Saved entries
•••••
(** C4, at an input where the code parts from it: on two red pixels with
    two colours asked for the loop of [medianCut] has not ended after any
    number of passes. *)
Theorem medianCut_monochrome_never_returns :
  forall fuel, medianCut fuel [red; red] 2 = None.
Proof.
  intros fuel.
  apply (medianCut_monochrome_general fuel red 0 2); simpl; lia.
Qed.

(** *** A sample of red and blue pixels *)

Lemma split_box_nonempty box : box <> [] -> split_box box = split_nonempty box.
Proof. by destruct box. Qed.

Lemma box_color_nonempty box : box <> [] -> box_color box = Some (mean_color box).
Proof. by destruct box. Qed.

Lemma medianCut_nonempty fuel pixels numColors :
  pixels <> [] ->
  medianCut fuel pixels numColors
  = match split_loop fuel numColors pixels [pixels] with
    | Some boxes =>
        Some (js_sort (fun a b => Z.of_nat (color_count b) - Z.of_nat (color_count a))
                (omap box_color boxes))
    | None => None
    end.
Proof. by destruct pixels. Qed.

Lemma replicate_nonempty {A : Type} (n : nat) (x : A) : (0 < n)%nat -> replicate n x <> [].
Proof. destruct n; [lia | done]. Qed.

Lemma round_div_multiple k c : 0 < c -> round_div (c * k) c = k.
Proof.
  intros Hc. unfold round_div.
  replace (2 * (c * k) + c) with (c * (2 * k + 1)) by lia.
  replace (2 * c) with (c * 2) by lia.
  rewrite Z.div_mul_cancel_l by lia.
  replace (2 * k + 1) with (1 + k * 2) by lia. rewrite Z.div_add by lia.
  reflexivity.
Qed.

(** A list of red and blue pixels in the order of the blue channel is the
    red pixels followed by the blue ones. *)
Lemma sorted_red_blue l n m :
  (forall a b, before a b l -> pixel_b a <= pixel_b b) ->
  l ≡ₚ replicate n red ++ replicate m blue ->
  l = replicate n red ++ replicate m blue.
Proof.
  revert l. induction n as [| n IH]; intros l Hsorted Hperm.
  - simpl in *. symmetry. by apply replicate_Permutation.
  - destruct l as [| x l].
    { apply Permutation_length in Hperm. simpl in Hperm. lia. }
    assert (x = red) as ->.
    { assert (x ∈ replicate (S n) red ++ replicate m blue) as Hx
        by (rewrite <- Hperm; apply list_elem_of_here).
      apply elem_of_app in Hx as [Hx | Hx]; [by apply elem_of_replicate_inv in Hx |].
      apply elem_of_replicate_inv in Hx. subst x.
      assert (red ∈ blue :: l) as Hred
        by (rewrite Hperm; apply list_elem_of_here).
      apply elem_of_cons in Hred as [Hred | Hred]; [discriminate |].
      specialize (Hsorted blue red (before_here _ _ _ Hred)). simpl in Hsorted. lia. }
    simpl. f_equal. apply IH.
    + intros a b Hab. apply Hsorted. by apply before_later.
    + simpl in Hperm. by apply Permutation_cons_inv in Hperm.
Qed.

Section RedBlue.
Variable j : nat.
Variable pixels : list Pixel.
Hypothesis j_pos : (0 < j)%nat.
Hypothesis sample : pixels ≡ₚ replicate (8 * j) red ++ replicate (2 * j) blue.

Lemma sample_elem p : p ∈ pixels -> p = red \/ p = blue.
Proof.
  rewrite sample, elem_of_app.
  intros [H | H]; apply elem_of_replicate_inv in H; auto.
Qed.

Lemma sample_red : red ∈ pixels.
Proof.
  rewrite sample, elem_of_app. left. apply elem_of_replicate. split; [done | lia].
Qed.

Lemma sample_blue : blue ∈ pixels.
Proof.
  rewrite sample, elem_of_app. right. apply elem_of_replicate. split; [done | lia].
Qed.

Lemma sample_length : length pixels = (10 * j)%nat.
Proof. rewrite sample, length_app, !length_replicate. lia. Qed.

Lemma sample_nonempty : pixels <> [].
Proof. intros H. pose proof sample_length as Hl. rewrite H in Hl. simpl in Hl. lia. Qed.

Lemma sample_ranges :
  channel_range pixel_r pixels = 255 /\
  channel_range pixel_g pixels = 0 /\
  channel_range pixel_b pixels = 255.
Proof.
  unfold channel_range.
  rewrite (channel_max_eq pixel_r pixels red 255), (channel_min_eq pixel_r pixels blue 0),
    (channel_max_eq pixel_g pixels red 0), (channel_min_eq pixel_g pixels red 0),
    (channel_max_eq pixel_b pixels blue 255), (channel_min_eq pixel_b pixels red 0);
    try done; try apply sample_red; try apply sample_blue;
    intros q Hq; destruct (sample_elem q Hq) as [-> | ->]; simpl; lia.
Qed.

(** The one pass of the loop: the sample is sorted by its blue channel
    and cut in the middle, which falls among the red pixels. *)
Lemma sample_split :
  split_box pixels
  = [replicate (5 * j) red; replicate (3 * j) red ++ replicate (2 * j) blue].
Proof.
  rewrite split_box_nonempty by apply sample_nonempty.
  unfold split_nonempty.
  destruct sample_ranges as (-> & -> & ->).
  change (Z.max (Z.max 255 0) 255) with 255.
  change (255 =? 0) with false. change (0 =? 255) with false.
  change (255 =? 255) with true. cbv beta iota zeta.
  rewrite (sorted_red_blue (js_sort (by_key pixel_b) pixels) (8 * j) (2 * j)).
  - rewrite sample_length.
    replace (10 * j)%nat with (5 * j * 2)%nat by lia.
    rewrite Nat.div_mul by done.
    replace (8 * j)%nat with (5 * j + 3 * j)%nat by lia.
    rewrite replicate_add, <- app_assoc.
    rewrite take_app_length' by (by rewrite length_replicate).
    rewrite drop_app_length' by (by rewrite length_replicate).
    done.
  - apply js_sort_sorted. intros a b. unfold by_key. lia.
  - by rewrite js_sort_perm.
Qed.

Lemma sample_split_loop fuel :
  (0 < fuel)%nat ->
  split_loop fuel 2 pixels [pixels]
  = Some [replicate (5 * j) red; replicate (3 * j) red ++ replicate (2 * j) blue].
Proof.
  intros Hfuel. destruct fuel as [| fuel]; [lia |].
  assert (keep_splitting 2 pixels [pixels] = true) as Hfirst.
  { unfold keep_splitting. rewrite sample_length. simpl.
    apply Nat.ltb_lt. lia. }
  simpl. rewrite Hfirst. unfold split_pass.
  change ([pixels] ≫= split_box) with (split_box pixels ++ []).
  rewrite sample_split. simpl. by destruct fuel.
Qed.

Lemma mean_color_red : mean_color (replicate (5 * j) red) = mkColor red (5 * j).
Proof.
  unfold mean_color. rewrite !channel_sum_replicate, length_replicate. simpl.
  rewrite !round_div_multiple by lia. done.
Qed.

Lemma mean_color_mixed :
  mean_color (replicate (3 * j) red ++ replicate (2 * j) blue)
  = mkColor (mkPixel 153 0 102) (5 * j).
Proof.
  unfold mean_color.
  rewrite !channel_sum_app, !channel_sum_replicate, length_app, !length_replicate.
  simpl pixel_r. simpl pixel_g. simpl pixel_b.
  replace (3 * j + 2 * j)%nat with (5 * j)%nat by lia.
  f_equal. unfold round_div.
  assert (0 < Z.of_nat j) as Hj by lia.
  f_equal.
  - replace (2 * (Z.of_nat (3 * j) * 255 + Z.of_nat (2 * j) * 0) + Z.of_nat (5 * j))
      with (1535 * Z.of_nat j) by lia.
    replace (2 * Z.of_nat (5 * j)) with (10 * Z.of_nat j) by lia.
    by rewrite Z.div_mul_cancel_r by lia.
  - replace (2 * (Z.of_nat (3 * j) * 0 + Z.of_nat (2 * j) * 0) + Z.of_nat (5 * j))
      with (5 * Z.of_nat j) by lia.
    replace (2 * Z.of_nat (5 * j)) with (10 * Z.of_nat j) by lia.
    by rewrite Z.div_mul_cancel_r by lia.
  - replace (2 * (Z.of_nat (3 * j) * 0 + Z.of_nat (2 * j) * 255) + Z.of_nat (5 * j))
      with (1025 * Z.of_nat j) by lia.
    replace (2 * Z.of_nat (5 * j)) with (10 * Z.of_nat j) by lia.
    by rewrite Z.div_mul_cancel_r by lia.
Qed.

Lemma sample_medianCut fuel :
  (0 < fuel)%nat ->
  medianCut fuel pixels 2
  = Some [mkColor red (5 * j); mkColor (mkPixel 153 0 102) (5 * j)].
Proof.
  intros Hfuel. rewrite medianCut_nonempty by apply sample_nonempty.
  rewrite sample_split_loop by done.
  cbn [omap list_omap].
  rewrite !box_color_nonempty, mean_color_red, mean_color_mixed.
  - cbn [js_sort sort_insert color_count]. by rewrite Z.sub_diag.
  - intros H. apply (f_equal length) in H.
    rewrite length_app, !length_replicate in H. simpl in H. lia.
  - apply replicate_nonempty. lia.
Qed.
End RedBlue.

Lemma Zpos_of_nat n : (0 < n)%nat -> Z.pos (Pos.of_nat n) = Z.of_nat n.
Proof.
  intros Hn. rewrite <- (positive_nat_Z (Pos.of_nat n)).
  rewrite Nat2Pos.id by lia. reflexivity.
Qed.

Lemma confidence_half j :
  (0 < j)%nat -> Qmin (Z.of_nat (5 * j) # Pos.of_nat (10 * j)) 1 == 1 # 2.
Proof.
  intros Hj.
  rewrite Q.min_l.
  - unfold Qeq. simpl Qnum. simpl Qden. rewrite Zpos_of_nat by lia. lia.
  - unfold Qle. simpl Qnum. simpl Qden. rewrite Zpos_of_nat by lia. lia.
Qed.

(** C5, as amended. A sample of [10 * j] pixels, eight in ten pure red and
    two in ten pure blue in any arrangement, quantized to two colours,
    gives a palette of two entries. The first is pure red and its nearest
    name is the red of the lexicon; its confidence is one half, because
    the cut in the middle gives each box half of the pixels. *)
Theorem detectColors_red_blue (fuel j : nat) (pixels : list Pixel) :
  (0 < fuel)%nat ->
  (0 < j)%nat ->
  pixels ≡ₚ replicate (8 * j) red ++ replicate (2 * j) blue ->
  exists first second,
    detectColors fuel pixels 2 = Some [first; second] /\
    rgb first = red /\
    name first = Some name_do /\
    confidence first == 1 # 2 /\
    confidence second == 1 # 2.
Proof.
  intros Hfuel Hj Hsample. unfold detectColors.
  rewrite (sample_medianCut j pixels Hj Hsample fuel Hfuel).
  rewrite (sample_length j pixels Hj Hsample).
  eexists _, _. split; [reflexivity |].
  cbn [rgb name confidence color_rgb color_count].
  split; [reflexivity |]. split; [vm_compute; reflexivity |].
  split; by apply confidence_half.
Qed.

Lemma detectColors_red_blue_witness :
  (0 < 3)%nat /\ (0 < 1)%nat /\
  [red; blue; red; red; red; red; blue; red; red; red]
  ≡ₚ replicate (8 * 1) red ++ replicate (2 * 1) blue /\
  exists first second,
    detectColors 3 [red; blue; red; red; red; red; blue; red; red; red] 2
    = Some [first; second] /\
    rgb first = red /\
    name first = Some name_do /\
    confidence first == 1 # 2 /\
    confidence second == 1 # 2.
Proof.
  assert ([red; blue; red; red; red; red; blue; red; red; red]
          ≡ₚ replicate (8 * 1) red ++ replicate (2 * 1) blue) as Hperm.
  { simpl.
    apply perm_skip.
    apply (Permutation_cons_app [red; red; red; red; red; red; red] [blue] blue).
    do 4 apply perm_skip.
    apply (Permutation_cons_app [red; red; red] [] blue).
    reflexivity. }
  split; [lia |]. split; [lia |]. split; [exact Hperm |].
  apply (detectColors_red_blue 3 1 _); [lia | lia | exact Hperm].
Defined.

(** On ten pixels, eight red and two blue, the first entry of the palette
    is red with confidence one half: the confidence is not near 0.8. *)
Lemma red_blue_confidence_is_half :
  exists first second,
    detectColors 3 (replicate 8 red ++ replicate 2 blue) 2 = Some [first; second] /\
    name first = Some name_do /\
    confidence first == 1 # 2 /\
    ~ (7 # 10 <= confidence first)%Q.
Proof.
  eexists _, _. split; [vm_compute; reflexivity |].
  cbn [name confidence]. split; [reflexivity |].
  split; [reflexivity |]. unfold Qle. simpl. lia.
Qed.

(** What the palette is for other sizes of the sample: with fifteen
    pixels the heavier box is the mixed one, and the first entry is not
    red. *)
Example detectColors_fifteen :
  (fun res => (name res, rgb res)) <$>
    default [] (detectColors 3 (replicate 12 red ++ replicate 3 blue) 2)
  = [(Some [116; 237; 109]%N, mkPixel 159 0 96); (Some name_do, red)].
Proof. vm_compute. reflexivity. Qed.

(** ** Thumbnails *)

Lemma filter_fmap_snd {A B : Type} (P : B -> Prop) `{!forall x, Decision (P x)}
    (l : list (A * B)) :
  filter P l.*2 = (filter (fun e => P e.2) l).*2.
Proof.
  induction l as [| [a b] l IH]; [done |].
  csimpl. rewrite !filter_cons. simpl.
  destruct (decide (P b)); csimpl; by rewrite IH.
Qed.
•••••
What to work on
Please copy exactly the lines from the first line of the records above through the line containing "Lemma sorted_red_blue l", including both, and nothing more.

Answer below
(** C4, at an input where the code parts from it: on two red pixels with
    two colours asked for the loop of [medianCut] has not ended after any
    number of passes. *)
Theorem medianCut_monochrome_never_returns :
  forall fuel, medianCut fuel [red; red] 2 = None.
Proof.
  intros fuel.
  apply (medianCut_monochrome_general fuel red 0 2); simpl; lia.
Qed.

(** *** A sample of red and blue pixels *)

Lemma split_box_nonempty box : box <> [] -> split_box box = split_nonempty box.
Proof. by destruct box. Qed.

Lemma box_color_nonempty box : box <> [] -> box_color box = Some (mean_color box).
Proof. by destruct box. Qed.

Lemma medianCut_nonempty fuel pixels numColors :
  pixels <> [] ->
  medianCut fuel pixels numColors
  = match split_loop fuel numColors pixels [pixels] with
    | Some boxes =>
        Some (js_sort (fun a b => Z.of_nat (color_count b) - Z.of_nat (color_count a))
                (omap box_color boxes))
    | None => None
    end.
Proof. by destruct pixels. Qed.

Lemma replicate_nonempty {A : Type} (n : nat) (x : A) : (0 < n)%nat -> replicate n x <> [].
Proof. destruct n; [lia | done]. Qed.

Lemma round_div_multiple k c : 0 < c -> round_div (c * k) c = k.
Proof.
  intros Hc. unfold round_div.
  replace (2 * (c * k) + c) with (c * (2 * k + 1)) by lia.
  replace (2 * c) with (c * 2) by lia.
  rewrite Z.div_mul_cancel_l by lia.
  replace (2 * k + 1) with (1 + k * 2) by lia. rewrite Z.div_add by lia.
  reflexivity.
Qed.

(** A list of red and blue pixels in the order of the blue channel is the
    red pixels followed by the blue ones. *)
Lemma sorted_red_blue l n m :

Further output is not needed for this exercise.